(Saved data entries)
(** C10: whenever [resetPassword] fails with the generic invalid-token
    error, it has modified nothing: no password written, no reset row
    removed, no mail sent. *)
Theorem resetPassword_InvalidToken_leaves_state :
  forall env now id token password s s',
    resetPassword hmac hmacSecret argon2_hash env now id token password s = (inl InvalidToken, s') ->
    s' = s.
Proof.
  intros env now id token password s s' H.
  unfold resetPassword, bind, findResetById, isResetValid, timingSafeEqual,
    findActiveUserById, resetUserPassword, saveUser, sendMail, ret, throw in H.
  run_cases H.
Qed.

(** The two possible outcomes of [isResetValid]. *)
Lemma isResetValid_spec : forall now token r s,
  isResetValid hmac hmacSecret now token r s =
  (if Nat.eqb (String.length (hashedToken hmac hmacSecret token)) (String.length (reset_token r))
   then inr (String.eqb (hashedToken hmac hmacSecret token) (reset_token r)
             && js_string_gt (reset_expiredAt r) now)
   else inl RangeError, s).
Proof.
  intros now token r s.
  unfold isResetValid, timingSafeEqual, bind, ret, throw.
  rewrite !length_Buffer_from, bytes_eqb_Buffer_from.
  destruct (Nat.eqb _ _); reflexivity.
Qed.

(** C3 (amended): each failure cause of a redemption (unknown id, digest
    mismatch, failed expiry check, absent or soft-deleted account) yields
    the same generic invalid-token error and leaves the state as it was,
    except when a row is found whose stored digest differs in length from
    the recomputed one: then [timingSafeEqual] raises a RangeError,
    whatever the other causes. *)
Theorem resetPassword_failure_causes_outcome :
  forall env now id token password s,
    failure_cause hmac hmacSecret now id token s ->
    resetPassword hmac hmacSecret argon2_hash env now id token password s =
    (inl (match find (fun r => Nat.eqb (reset_id r) id) (st_resets s) with
          | None => InvalidToken
          | Some r =>
              if Nat.eqb (String.length (hashedToken hmac hmacSecret token))
                         (String.length (reset_token r))
              then InvalidToken else RangeError
          end), s).
Proof.
  intros env now id token password s Hc.
  destruct Hc as [Hnone | [r [Hr Hc]]].
  - unfold resetPassword, bind, findResetById, throw. cbn. rewrite Hnone. reflexivity.
  - rewrite Hr.
    unfold resetPassword, bind at 1, findResetById. cbn. rewrite Hr.
    unfold bind at 1. rewrite isResetValid_spec.
    destruct (Nat.eqb _ _); [| reflexivity].
    cbn -[String.eqb js_string_gt hashedToken].
    destruct Hc as [Hne | [Hexp | Hnu]].
    + apply String.eqb_neq in Hne. rewrite Hne. reflexivity.
    + rewrite Hexp, andb_false_r. reflexivity.
    + destruct (_ && _); [| reflexivity].
      unfold bind, findActiveUserById. cbn. rewrite Hnu. reflexivity.
Qed.

(** C4 (amended): the verification step returns a boolean when the
    recomputed digest and the stored digest have the same length (false
    when their bytes differ), and raises the RangeError of
    [timingSafeEqual] when they differ in length; [resetPassword] then
    fails with that RangeError, not with the invalid-token error, and
    changes nothing. *)
Theorem isResetValid_length_outcomes : forall env now id token password r s,
  find (fun r => Nat.eqb (reset_id r) id) (st_resets s) = Some r ->
  (String.length (hashedToken hmac hmacSecret token) = String.length (reset_token r) ->
   isResetValid hmac hmacSecret now token r s
   = (inr (String.eqb (hashedToken hmac hmacSecret token) (reset_token r)
           && js_string_gt (reset_expiredAt r) now), s)) /\
  (String.length (hashedToken hmac hmacSecret token) <> String.length (reset_token r) ->
   isResetValid hmac hmacSecret now token r s = (inl RangeError, s) /\
   resetPassword hmac hmacSecret argon2_hash env now id token password s = (inl RangeError, s)).
Proof.
  intros env now id token password r s Hr. split.
  - intros Hlen. rewrite isResetValid_spec, Hlen, Nat.eqb_refl. reflexivity.
  - intros Hlen. apply Nat.eqb_neq in Hlen.
    assert (Hv : isResetValid hmac hmacSecret now token r s = (inl RangeError, s))
      by (rewrite isResetValid_spec, Hlen; reflexivity).
    split; [exact Hv |].
    unfold resetPassword, bind at 1, findResetById. cbn. rewrite Hr.
    unfold bind at 1. rewrite Hv. reflexivity.
Qed.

• [Task to carry out]: Could you write out all the entries word for word?

• [Answer to this problem]:
(** C10: whenever [resetPassword] fails with the generic invalid-token
    error, it has modified nothing: no password written, no reset row
    removed, no mail sent. *)
Theorem resetPassword_InvalidToken_leaves_state :
  forall env now id token password s s',
    resetPassword hmac hmacSecret argon2_hash env now id token password s = (inl InvalidToken, s') ->
    s' = s.
Proof.
  intros env now id token password s s' H.
  unfold resetPassword, bind, findResetById, isResetValid, timingSafeEqual,
    findActiveUserById, resetUserPassword, saveUser, sendMail, ret, throw in H.
  run_cases H.
Qed.

(** The two possible outcomes of [isResetValid]. *)
Lemma isResetValid_spec : forall now token r s,
  isResetValid hmac hmacSecret now token r s =
  (if Nat.eqb (String.length (hashedToken hmac hmacSecret token)) (String.length (reset_token r))
   then inr (String.eqb (hashedToken hmac hmacSecret token) (reset_token r)
             && js_string_gt (reset_expiredAt r) now)
   else inl RangeError, s).
Proof.
  intros now token r s.
  unfold isResetValid, timingSafeEqual, bind, ret, throw.
  rewrite !length_Buffer_from, bytes_eqb_Buffer_from.
  destruct (Nat.eqb _ _); reflexivity.
Qed.

(** C3 (amended): each failure cause of a redemption (unknown id, digest
    mismatch, failed expiry check, absent or soft-deleted account) yields
    the same generic invalid-token error and leaves the state as it was,
    except when a row is found whose stored digest differs in length from
    the recomputed one: then [timingSafeEqual] raises a RangeError,
    whatever the other causes. *)
Theorem resetPassword_failure_causes_outcome :
  forall env now id token password s,
    failure_cause hmac hmacSecret now id token s ->
    resetPassword hmac hmacSecret argon2_hash env now id token password s =
    (inl (match find (fun r => Nat.eqb (reset_id r) id) (st_resets s) with
          | None => InvalidToken
          | Some r =>
              if Nat.eqb (String.length (hashedToken hmac hmacSecret token))
                         (String.length (reset_token r))
              then InvalidToken else RangeError
          end), s).
Proof.
  intros env now id token password s Hc.
  destruct Hc as [Hnone | [r [Hr Hc]]].
  - unfold resetPassword, bind, findResetById, throw. cbn. rewrite Hnone. reflexivity.
  - rewrite Hr.
    unfold resetPassword, bind at 1, findResetById. cbn. rewrite Hr.
    unfold bind at 1. rewrite isResetValid_spec.
    destruct (Nat.eqb _ _); [| reflexivity].
    cbn -[String.eqb js_string_gt hashedToken].
    destruct Hc as [Hne | [Hexp | Hnu]].
    + apply String.eqb_neq in Hne. rewrite Hne. reflexivity.
    + rewrite Hexp, andb_false_r. reflexivity.
    + destruct (_ && _); [| reflexivity].
      unfold bind, findActiveUserById. cbn. rewrite Hnu. reflexivity.
Qed.

(** C4 (amended): the verification step returns a boolean when the
    recomputed digest and the stored digest have the same length (false
    when their bytes differ), and raises the RangeError of
    [timingSafeEqual] when they differ in length; [resetPassword] then
    fails with that RangeError, not with the invalid-token error, and
    changes nothing. *)
Theorem isResetValid_length_outcomes : forall env now id token password r s,
  find (fun r => Nat.eqb (reset_id r) id) (st_resets s) = Some r ->
  (String.length (hashedToken hmac hmacSecret token) = String.length (reset_token r) ->
   isResetValid hmac hmacSecret now token r s
   = (inr (String.eqb (hashedToken hmac hmacSecret token) (reset_token r)
           && js_string_gt (reset_expiredAt r) now), s)) /\
  (String.length (hashedToken hmac hmacSecret token) <> String.length (reset_token r) ->
   isResetValid hmac hmacSecret now token r s = (inl RangeError, s) /\
   resetPassword hmac hmacSecret argon2_hash env now id token password s = (inl RangeError, s)).
Proof.
  intros env now id token password r s Hr. split.
  - intros Hlen. rewrite isResetValid_spec, Hlen, Nat.eqb_refl. reflexivity.
  - intros Hlen. apply Nat.eqb_neq in Hlen.
    assert (Hv : isResetValid hmac hmacSecret now token r s = (inl RangeError, s))
      by (rewrite isResetValid_spec, Hlen; reflexivity).
    split; [exact Hv |].
    unfold resetPassword, bind at 1, findResetById. cbn. rewrite Hr.
    unfold bind at 1. rewrite Hv. reflexivity.
Qed.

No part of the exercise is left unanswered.